A Novel Algorithm for High-Resolution Magnetic Induction Tomography Based on Stacked Auto-Encoder for Biological Tissue Imaging

Magnetic induction tomography (MIT) is a non-invasive and non-contact imaging method that uses an excitation coil to generate time-varying magnetic fields in space and reconstruct the internal conductivity distribution based on the phase difference. In this study, a new MIT reconstruction algorithm was proposed for non-contact measurement and monitoring of the location of the anomaly in the biomedical object of interest. To reconstruct the distribution of electrical characteristics inside the biological tissue, this technique uses a stacked auto-encoder (SAE) neural network composed of a multi-layer automatic encoder. The location and reconstruction accuracy of the anomaly based on SAE and back-projection were compared, and a hemorrhagic stroke was simulated to verify the practicability of the proposed algorithm.
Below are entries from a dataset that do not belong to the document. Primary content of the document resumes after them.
Lemma msg_image_nlmsg_len : nlmsg_len buf (zlen pre) = Some (msg_len m).
Proof using Hm.
  subst buf. unfold nlmsg_len, msg_image. rewrite <- app_assoc. apply rd32_at; [done|].
  pose proof (msg_len_min m). destruct Hm as (_ & _ & _ & _ & _ & _ & _ & ?). unfold NLMSG_HDRLEN in *. lia.
Qed.
Lemma msg_image_nlmsg_type : nlmsg_type buf (zlen pre) = Some (m_type m).
Proof using Hm.
  subst buf. unfold nlmsg_type, msg_image. rewrite <- !app_assoc, (app_assoc pre).
  apply rd16_at; [rewrite zlen_app, le32_len; lia|]. by destruct Hm.
Qed.
Lemma msg_image_nlmsg_seq : nlmsg_seq buf (zlen pre) = Some (m_seq m).
Proof using Hm.
  subst buf. unfold nlmsg_seq, msg_image.
  rewrite <- !app_assoc, (app_assoc pre), (app_assoc (pre ++ _)), (app_assoc ((pre ++ _) ++ _)).
  apply rd32_at; [rewrite !zlen_app, le32_len, !le16_len; lia|]. by destruct Hm as (_ & _ & ? & _).
Qed.
Lemma msg_image_nlmsg_pid : nlmsg_pid buf (zlen pre) = Some (m_pid m).
Proof using Hm.
  subst buf. unfold nlmsg_pid, msg_image.
  rewrite <- !app_assoc, (app_assoc pre), (app_assoc (pre ++ _)), (app_assoc ((pre ++ _) ++ _)),
    (app_assoc (((pre ++ _) ++ _) ++ _)).
  apply rd32_at; [rewrite !zlen_app, !le32_len, !le16_len; lia|]. by destruct Hm as (_ & _ & _ & ? & _).
Qed.
End Fields.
The results showed that the relative error of reconstruction based on the SAE network algorithm reached 0.29%, which improved anomaly reconstruction accuracy and reduced the prediction time to 0.02 s. At the same time, the network was used for the reconstruction of hemorrhagic stroke in different locations, amounts, and shapes. Accordingly, the SAE neural network reconstruction algorithm proposed in this study, which can autonomously learn the non-linear relationship between input and output, can solve the defects of the traditional reconstruction algorithm, such as serious artifacts and complex calculations.